SHIP REPORT
Motion Compensation
Photo courtesy of Royal Wagenborg
Providing maintenance personnel living on the vessel access to fixed or floating offshore structures is a motioncompensated offshore gangway, the Ampelmann – from the Dutch company of the same name. This fully integrated access system will also be used to transfer small cargo and equipment. The Ampelmann consists of a self-stabilising hexapod with six hydraulic cylinders, which compensate the motion of waves up to 2.5m. The gangway has a maximum operational length of 22m. Lifting operations to transfer equipment from the deck of the vessel onto a platform can be executed safely with a small and compact 3D-neutral crane – the Barge Master T40. With a 5t @ 20m or 15t @ 10m capacity, the crane compensates roll, pitch and heave motions with a system of five vertically mounted cylinders, which are placed between the vessel and the crane.
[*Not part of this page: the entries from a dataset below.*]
(* ===== verification/Cal.v ===== *)
(** * Dates and times ([src/src/lang/cal.h], [src/src/ops/temporal.c])

    Dates are days, times milliseconds and timestamps nanoseconds, from
    2000-01-01. Two calendars turn a day into year, month and day: the one that
    prints and parses, with a division of [double]s, and the one that extracts
    fields and truncates, in integers. Signed overflow is undefined. *)

From stdpp Require Import strings.
From S2P Require Import Prelude Rowsel Sort.
Local Open Scope Z_scope.

(** [z] computed in a signed type of 32 or 64 bits *)
Definition in32 (z : Z) : option Z := if (- 2 ^ 31 <=? z) && (z <? 2 ^ 31) then Some z else None.
Definition in64 (z : Z) : option Z := if (- 2 ^ 63 <=? z) && (z <? 2 ^ 63) then Some z else None.

(** ** The calendar of the formatter and the parser *)
Definition RAY_DATE_EPOCH : Z := 2000.
Definition MONTHDAYS : list (list Z) :=
  [[0; 31; 59; 90; 120; 151; 181; 212; 243; 273; 304; 334; 365];
   [0; 31; 60; 91; 121; 152; 182; 213; 244; 274; 305; 335; 366]].
Definition monthdays (leap : bool) (mid : Z) : option Z := row ← MONTHDAYS.[Z.b2z leap]; row.[mid].

Definition date_leap_year (year : Z) : bool :=
  ((Z.rem year 4 =? 0) && negb (Z.rem year 100 =? 0)) || (Z.rem year 400 =? 0).
Definition date_years_by_days (yy : Z) : Z :=
  s32 (yy * 365 + Z.quot yy 4 - Z.quot yy 100 + Z.quot yy 400).

(** A positive [double] in [2^-11, 2^53) is [m / 2^k] with [2^52 <= m < 2^53];
    [round_quot n d] is the one nearest to [n / d], ties to even. *)
Definition round_half_even (n d : Z) : Z :=
  let q := n / d in
  let r := n mod d in
  if 2 * r <? d then q else if d <? 2 * r then q + 1 else if Z.even q then q else q + 1.
Definition round_quot (n d : Z) : Z * Z :=
  if n =? 0 then (0, 0) else
  let k := 53 - (Z.log2 n - Z.log2 d) in
  let k := if 2 ^ 53 * d <=? n * 2 ^ k then k - 1 else k in
  (round_half_even (n * 2 ^ k) d, k).
(** The [double] 365.2425 *)
Definition DAYS_PER_YEAR : Z * Z := (6425414011327611, 44).
Definition ddiv_days (n : Z) : Z * Z := let '(m, k) := DAYS_PER_YEAR in round_quot (n * 2 ^ k) m.
Definition dadd_half (x : Z * Z) : Z * Z := let '(m, k) := x in round_quot (2 * m + 2 ^ k) (2 ^ (k + 1)).
Definition dtrunc (x : Z * Z) : Z := let '(m, k) := x in m / 2 ^ k.

(** [(int32_t)(approx >= 0.0 ? approx + 0.5 : approx - 0.5)] of the quotient:
    division, addition and rounding are symmetric in the sign. *)
Definition approx_years (offset : Z) : Z :=
  if 0 <=? offset then dtrunc (dadd_half (ddiv_days offset)) else - dtrunc (dadd_half (ddiv_days (- offset))).

(** [for (mid = 12; mid > 0; mid--)] and the [break] *)
Fixpoint find_month (fuel : nat) (leap : bool) (rem mid : Z) : option Z :=
  match fuel with
  | O => None
  | S fuel =>
      if 0 <? mid then
        d ← monthdays leap mid;
        if negb (d =? 0) && negb (Z.quot rem d =? 0) then Some mid else find_month fuel leap rem (mid - 1)
      else Some mid
  end.

Definition date_to_ymd (days : Z) : option (Z * Z * Z) :=
  offset ← in32 (days + date_years_by_days (RAY_DATE_EPOCH - 1));
  let years := approx_years offset in
  let years := if offset <? date_years_by_days years then years - 1 else years in
  rem ← in32 (offset - date_years_by_days years);
  let yy := years + 1 in
  let leap := date_leap_year yy in
  mid ← find_month 13 leap rem 12;
  let mid := if (mid =? 12) || (mid <? 0) then 0 else mid in
  start ← monthdays leap mid;
  Some (yy, 1 + Z.rem mid 12, 1 + rem - start).

Definition ymd_to_date (year month day : Z) : option Z :=
  let yy := if 0 <? year then year - 1 else 0 in
  let ydays := date_years_by_days yy in
  let leap := date_leap_year year in
  let mm := if 0 <? month then month - 1 else 0 in
  let mm := if 12 <? mm then 12 else mm in
  mdays ← monthdays leap mm;
  d ← in32 (ydays - date_years_by_days (RAY_DATE_EPOCH - 1));
  d ← in32 (d + mdays); d ← in32 (d + day); in32 (d - 1).

(** ** Fields of a time *)
Inductive field :=
| F_YEAR | F_MONTH | F_DAY | F_HOUR | F_MINUTE | F_SECOND | F_DOW | F_DOY | F_EPOCH | F_OTHER.

Definition RTE_USEC_PER_SEC : Z := 1000000.
Definition RTE_USEC_PER_MIN : Z := 60 * RTE_USEC_PER_SEC.
Definition RTE_USEC_PER_HOUR : Z := 3600 * RTE_USEC_PER_SEC.
Definition RTE_USEC_PER_DAY : Z := 86400 * RTE_USEC_PER_SEC.

(** Hinnant's civil_from_days on days since 2000-01-01 *)
Definition civil_from_days (days_since_2000 : Z) : Z * Z * Z :=
  let z := days_since_2000 + 10957 + 719468 in
  let era := Z.quot (if 0 <=? z then z else z - 146096) 146097 in
  let doe := u64 (z - era * 146097) in
  let yoe := u64 (u64 (u64 (doe - doe / 1460) + doe / 36524) - doe / 146096) / 365 in
  let y := yoe + era * 400 in
  let doy_mar := u64 (doe - u64 (u64 (u64 (365 * yoe) + yoe / 4) - yoe / 100)) in
  let mp := u64 (5 * doy_mar + 2) / 153 in
  let d := u64 (doy_mar - u64 (153 * mp + 2) / 5 + 1) in
  let mo := if mp <? 10 then mp + 3 else mp - 9 in
  (y + (if mo <=? 2 then 1 else 0), mo, d).

Definition day_of_us (us : Z) : Z :=
  let days := Z.quot us RTE_USEC_PER_DAY in
  if (us <? 0) && negb (Z.rem us RTE_USEC_PER_DAY =? 0) then days - 1 else days.
Definition us_of_day (us : Z) : Z :=
  let day_us := Z.rem us RTE_USEC_PER_DAY in
  if day_us <? 0 then day_us + RTE_USEC_PER_DAY else day_us.

Definition dbm : list Z := [0; 0; 31; 59; 90; 120; 151; 181; 212; 243; 273; 304; 334].

Definition rte_extract_one (us : Z) (f : field) : option Z :=
  let '(y, mo, d) := civil_from_days (day_of_us us) in
  match f with
  | F_EPOCH => Some us
  | F_HOUR => Some (Z.quot (us_of_day us) RTE_USEC_PER_HOUR)
  | F_MINUTE => Some (Z.quot (Z.rem (us_of_day us) RTE_USEC_PER_HOUR) RTE_USEC_PER_MIN)
  | F_SECOND => Some (Z.quot (Z.rem (us_of_day us) RTE_USEC_PER_MIN) RTE_USEC_PER_SEC)
  | F_YEAR => Some y
  | F_MONTH => Some mo
  | F_DAY => Some d
  | F_DOW => Some (Z.rem (Z.rem (day_of_us us) 7 + 7 + 5) 7 + 1)
  | F_DOY =>
      if (mo <? 1) || (12 <? mo) then Some 0 else
      let leap := (Z.rem y 4 =? 0) && (negb (Z.rem y 100 =? 0) || (Z.rem y 400 =? 0)) in
      before ← dbm.[mo];
      let doy_jan := before + d in
      Some (if (2 <? mo) && leap then doy_jan + 1 else doy_jan)
  | F_OTHER => Some 0
  end.

(** A raw value in microseconds *)
Definition ns_to_us (ns : Z) : option Z :=
  if 0 <=? ns then Some (Z.quot ns 1000)
  else n ← in64 (- ns); n ← in64 (n + 999); Some (- Z.quot n 1000).
Definition rte_to_us (t : sort_type) (raw : Z) : option Z :=
  match t with
  | DATE => in64 (raw * RTE_USEC_PER_DAY)
  | TIME => in64 (raw * 1000)
  | _ => ns_to_us raw
  end.
Definition rte_us_to_ts_raw (us : Z) : option Z := in64 (us * 1000).

Inductive temporal_err := T_TYPE | T_OOM.
Definition is_temporal (t : sort_type) : bool := match t with DATE | TIME | TIMESTAMP => true | _ => false end.

(** An atom of type [t], [None] if it is null *)
Definition ray_temporal_extract_atom (t : sort_type) (v : option Z) (f : field) :
    option (temporal_err + option Z) :=
  if negb (is_temporal t) then Some (inl T_TYPE) else
  match v with
  | None => Some (inr None)
  | Some raw => us ← rte_to_us t raw; x ← rte_extract_one us f; Some (inr (Some x))
  end.

(** The field a name stands for; the name is what [ray_sym_str] gives. *)
Definition bytes_of (s : string) : list Z := map (λ a, Z.of_nat (Ascii.nat_of_ascii a)) (String.list_ascii_of_string s).
Definition names (l : list (string * field)) (name : list Z) : option field :=
  snd <$> find (λ p, bool_decide (name = bytes_of (fst p))) l.
Definition ray_temporal_field_from_sym : list Z → option field :=
  names [("yyyy", F_YEAR); ("mm", F_MONTH); ("dd", F_DAY); ("hh", F_HOUR); ("minute", F_MINUTE); ("ss", F_SECOND);
         ("dow", F_DOW); ("doy", F_DOY)]%string.
Definition ray_temporal_trunc_from_sym : list Z → option field :=
  names [("date", F_DAY); ("time", F_SECOND); ("month", F_MONTH); ("hour", F_HOUR); ("year", F_YEAR)]%string.

(** The vector under construction: a null sets its flag. *)
Definition set_null_at (i : Z) (out : column) : option column :=
  data ← ray_vec_set_null (col_type out) (cells out) i;
  Some (Column (col_type out) true data).
Definition set_cell (i v : Z) (out : column) : option column :=
  data ← zset (cells out) i v; Some (Column (col_type out) (has_nulls out) data).

(** One row of a kernel that maps the cells that are not null. *)
Definition map_cell (v : column) (fn : Z → option Z) (i : Z) (out : column) : option column :=
  if has_nulls v && ray_vec_is_null v i then out ← set_cell i NULL_I64 out; set_null_at i out
  else raw ← (cells v).[i]; x ← fn raw; set_cell i x out.

Definition floor_to (bucket us : Z) : option Z :=
  let r := Z.rem us bucket in in64 (us - r - (if r <? 0 then bucket else 0)).
Definition truncate_one (t : sort_type) (kind : field) (raw : Z) : option Z :=
  us ← rte_to_us t raw;
  us ← floor_to (match kind with F_DAY => RTE_USEC_PER_DAY | _ => RTE_USEC_PER_SEC end) us;
  rte_us_to_ts_raw us.
Definition ray_temporal_truncate_atom (t : sort_type) (v : option Z) (kind : field) :
    option (temporal_err + option Z) :=
  if negb (is_temporal t) then Some (inl T_TYPE) else
  match v with
  | None => Some (inr None)
  | Some raw => x ← truncate_one t kind raw; Some (inr (Some x))
  end.

Section vectors.
Context `{Heap}.

Definition new_result (t : sort_type) (len : Z) : option column :=
  data ← new_array 8 len; Some (Column t false data).

Definition ray_temporal_extract (v : column) (f : field) : option (temporal_err + column) :=
  if negb (is_temporal (col_type v)) then Some (inl T_TYPE) else
  let len := zlen (cells v) in
  match new_result I64 len with
  | None => Some (inl T_OOM)
  | Some out =>
      out ← foldM (map_cell v (λ raw, us ← rte_to_us (col_type v) raw; rte_extract_one us f)) (range 0 len) out;
      Some (inr out)
  end.

(** *** Truncation *)
Definition ray_temporal_truncate (v : column) (kind : field) : option (temporal_err + column) :=
  if negb (is_temporal (col_type v)) then Some (inl T_TYPE) else
  let len := zlen (cells v) in
  match new_result TIMESTAMP len with
  | None => Some (inl T_OOM)
  | Some out =>
      out ← foldM (map_cell v (truncate_one (col_type v) kind)) (range 0 len) out;
      Some (inr out)
  end.

(** ** The same in the graph executor, a morsel at a time *)
Definition RAY_MORSEL_ELEMS : Z := 1024.
(** [while (ray_morsel_next(&m))] with [off] at the start of the morsel *)
Fixpoint morsel_loop {S} (fuel : nat) (len offset : Z) (body : Z → S → option S) (s : S) : option S :=
  if len <=? offset then Some s else
  match fuel with
  | O => None
  | S fuel =>
      let remaining := len - offset in
      let n := if remaining <? RAY_MORSEL_ELEMS then remaining else RAY_MORSEL_ELEMS in
      s ← foldM body (range offset (offset + n)) s;
      morsel_loop fuel len (offset + n) body s
  end.

(** The cells are read as 32 bits for a date or a time and as 64 otherwise,
    whatever the type: out of bounds in a column of smaller cells. *)
Definition exec_to_us (t : sort_type) (raw : Z) : option Z :=
  match t with
  | DATE => in64 (raw * RTE_USEC_PER_DAY)
  | TIME => in64 (raw * 1000)
  | I64 | TIMESTAMP | F64 => ns_to_us (s64 raw)
  | _ => None
  end.

Definition exec_extract (v : column) (f : field) : option (temporal_err + column) :=
  let len := zlen (cells v) in
  match new_result I64 len with
  | None => Some (inl T_OOM)
  | Some out =>
      out ← morsel_loop (length (cells v)) len 0
        (map_cell v (λ raw, us ← exec_to_us (col_type v) raw; rte_extract_one us f)) out;
      Some (inr out)
  end.

Definition days_from_civil (y m d : Z) : Z :=
  let y := if m <=? 2 then y - 1 else y in
  let era := Z.quot (if 0 <=? y then y else y - 399) 400 in
  let yoe := u64 (y - era * 400) in
  let doy := u64 (u64 (153 * (if 2 <? m then u64 (m - 3) else u64 (m + 9)) + 2) / 5 + d - 1) in
  let doe := u64 (u64 (yoe * 365 + yoe / 4) - yoe / 100 + doy) in
  era * 146097 + doe - 719468 - 10957.

Definition date_trunc_us (f : field) (us : Z) : option Z :=
  let '(y, mo, _) := civil_from_days (day_of_us us) in
  match f with
  | F_SECOND => floor_to RTE_USEC_PER_SEC us
  | F_MINUTE => floor_to RTE_USEC_PER_MIN us
  | F_HOUR => floor_to RTE_USEC_PER_HOUR us
  | F_DAY => floor_to RTE_USEC_PER_DAY us
  | F_MONTH => in64 (days_from_civil y mo 1 * RTE_USEC_PER_DAY)
  | F_YEAR => in64 (days_from_civil y 1 1 * RTE_USEC_PER_DAY)
  | _ => Some us
  end.

Definition exec_date_trunc (v : column) (f : field) : option (temporal_err + column) :=
  let len := zlen (cells v) in
  match new_result TIMESTAMP len with
  | None => Some (inl T_OOM)
  | Some out =>
      out ← morsel_loop (length (cells v)) len 0
        (map_cell v (λ raw, us ← exec_to_us (col_type v) raw; us ← date_trunc_us f us; in64 (us * 1000))) out;
      Some (inr out)
  end.
End vectors.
Designed for minimum downtime in tough North Sea conditions, the Barge Master unit is capable of transferring equipment to and from a platform and the deck of the vessel in wave heights up to 2m. “Active heave compensation is used on many cranes on offshore vessels, but the ability to compensate for pitching and rolling motions in addition to heave will be unique, at least in the offshore oil & gas sector,” highlights Mr Klimp. “Ensuring that the hook is stable in all directions really is new.”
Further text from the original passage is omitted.